(* ===== verification/MessageSend.v ===== *)
(** * Sending and acknowledging with a key ([db/src/queries.rs])

    [create_message_with_recipients_impl] around its transaction: the checks of
    the arguments, the first recipient of each agent, the key, the scan of the
    archive between two transactions when no seed is cached, and what the probe
    after the commit decides; [acknowledge_message_impl] with its key.  Parameters:
    the serialisation of results and what the probes see.  ([create_message] and
    [add_recipients] are reached from tests only and are left out.) *)

From S2P Require Import Prelude.
From S2P Require Import SqlTable.
From S2P Require Import RustStr.
From S2P Require Import Idempotency.
From S2P Require Import Leases.
From S2P Require Import AgentRegistry.
From S2P Require Import Messages.

(** The keys and the tables a transaction works on. *)
Notation MailStore := (KeyTable * MessageDb)%type.

(** A call that failed: refused for its arguments, rolled back, committed by a
    writer whose allocator was retired at that moment, or cleaned up. *)
Inductive SendFailure := Refused (e : MessageError) | RolledBack | Unconfirmed | CleanedUp (e : MessageError).

Definition set_recipient_list (rs : list (Z * ustr)) (q : NewMessage) : NewMessage :=
  mkNewMessage (nm_project q) (nm_sender q) (nm_subject q) (nm_body q) (nm_thread q) (nm_topic q) (nm_reply_to q)
    (nm_importance q) (nm_ack q) (nm_attachments q) rs (nm_mailbox q).

Definition ok_of {E R} (r : E + R) : option R := match r with inr x => Some x | inl _ => None end.

Section send.
  Context (adb : AgentDb) (slug_of : Z -> option ustr).
  Context (to_json : MessageRow -> option ustr) (from_json : ustr -> option MessageRow).

(** @src db/src/queries.rs:9086-9200 create_message_with_recipients_impl
    -- with a key and no cached seed the first transaction only looks the key up;
    the archive is scanned without it, and the second one, on the tables found
    then, looks again. *)
Definition insert_message (retention now : Z) (claim : option IdempotencyClaim) (live : bool) (cached : option Z) (scanned : Z)
    (q : NewMessage) (first second : MailStore) : option (IdempotentOutcome MessageRow) * MailStore :=
  let write seed := keyed_write to_json from_json retention now claim
                      (fun now db => ok_of (create_message_tx adb slug_of live seed q now db)) in
  match cached, claim with
  | None, Some c =>
      match (idempotency_check_in_tx c now first.1).1 with
      | Proceed => write scanned second
      | _ => write scanned first
      end
  | None, None => write scanned first
  | Some seed, _ => write seed first
  end.

(** @src db/src/queries.rs:9020-9352 create_message_with_recipients_impl
    -- [live], [live']: whether the allocator is not retired before the commit and
    after it (9863-9869); [second]: the tables after the scan; [verdict], [counts]: what the probe and
    the writer's sample saw; [later]: the tables the clean-up finds. *)
Definition create_message_with_recipients (retention now : Z) (claim : option IdempotencyClaim) (live live' : bool)
    (cached : option Z) (scanned : Z) (q : NewMessage) (verdict : ProbeVerdict) (counts : WriterPostCommitCounts)
    (second : MailStore -> MailStore) (later : MailStore -> MailStore) (st : MailStore) :
    (SendFailure + IdempotentOutcome MessageRow) * MailStore :=
  match check_new_message q with
  | inl e => (inl (Refused e), st)
  | inr _ =>
      let q := set_recipient_list (dedup_recipients [] (nm_recipients q)) q in
      match insert_message retention now claim live cached scanned q st (second st) with
      | (None, st) => (inl RolledBack, st)
      | (Some (Fresh row), st) =>
          if negb live' then (inl Unconfirmed, st)
          else
            let '(t, db) := later st in
            match finish_send q row verdict counts db with
            | (inl e, db) => (inl (CleanedUp e), (t, db))
            | (inr row, db) => (inr (Fresh row), (t, db))
            end
      | (Some out, st) => (inr out, st)
      end
  end.
End send.

Section acknowledge.
  Context (adb : AgentDb).
  Context (to_json : Z * Z -> option ustr) (from_json : ustr -> option (Z * Z)).

(** @src db/src/queries.rs:13970-14155 acknowledge_message_impl *)
Definition acknowledge_message (retention now : Z) (claim : option IdempotencyClaim) (agent id : Z) (st : MailStore) :
    option (IdempotentOutcome (Z * Z)) * MailStore :=
  keyed_write to_json from_json retention now claim
    (fun now db => ok_of (acknowledge_message_tx adb agent id now db)) st.
End acknowledge.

-=-=-

:: PROBLEM DESCRIPTION ::
Lines from the top of the entries through the line with "writer whose allocator" are to be transcribed exactly, and nothing more.

:: EXERCISE ANSWER ::
(* ===== verification/MessageSend.v ===== *)
(** * Sending and acknowledging with a key ([db/src/queries.rs])

    [create_message_with_recipients_impl] around its transaction: the checks of
    the arguments, the first recipient of each agent, the key, the scan of the
    archive between two transactions when no seed is cached, and what the probe
    after the commit decides; [acknowledge_message_impl] with its key.  Parameters:
    the serialisation of results and what the probes see.  ([create_message] and
    [add_recipients] are reached from tests only and are left out.) *)

From S2P Require Import Prelude.
From S2P Require Import SqlTable.
From S2P Require Import RustStr.
From S2P Require Import Idempotency.
From S2P Require Import Leases.
From S2P Require Import AgentRegistry.
From S2P Require Import Messages.

(** The keys and the tables a transaction works on. *)
Notation MailStore := (KeyTable * MessageDb)%type.

(** A call that failed: refused for its arguments, rolled back, committed by a
    writer whose allocator was retired at that moment, or cleaned up. *)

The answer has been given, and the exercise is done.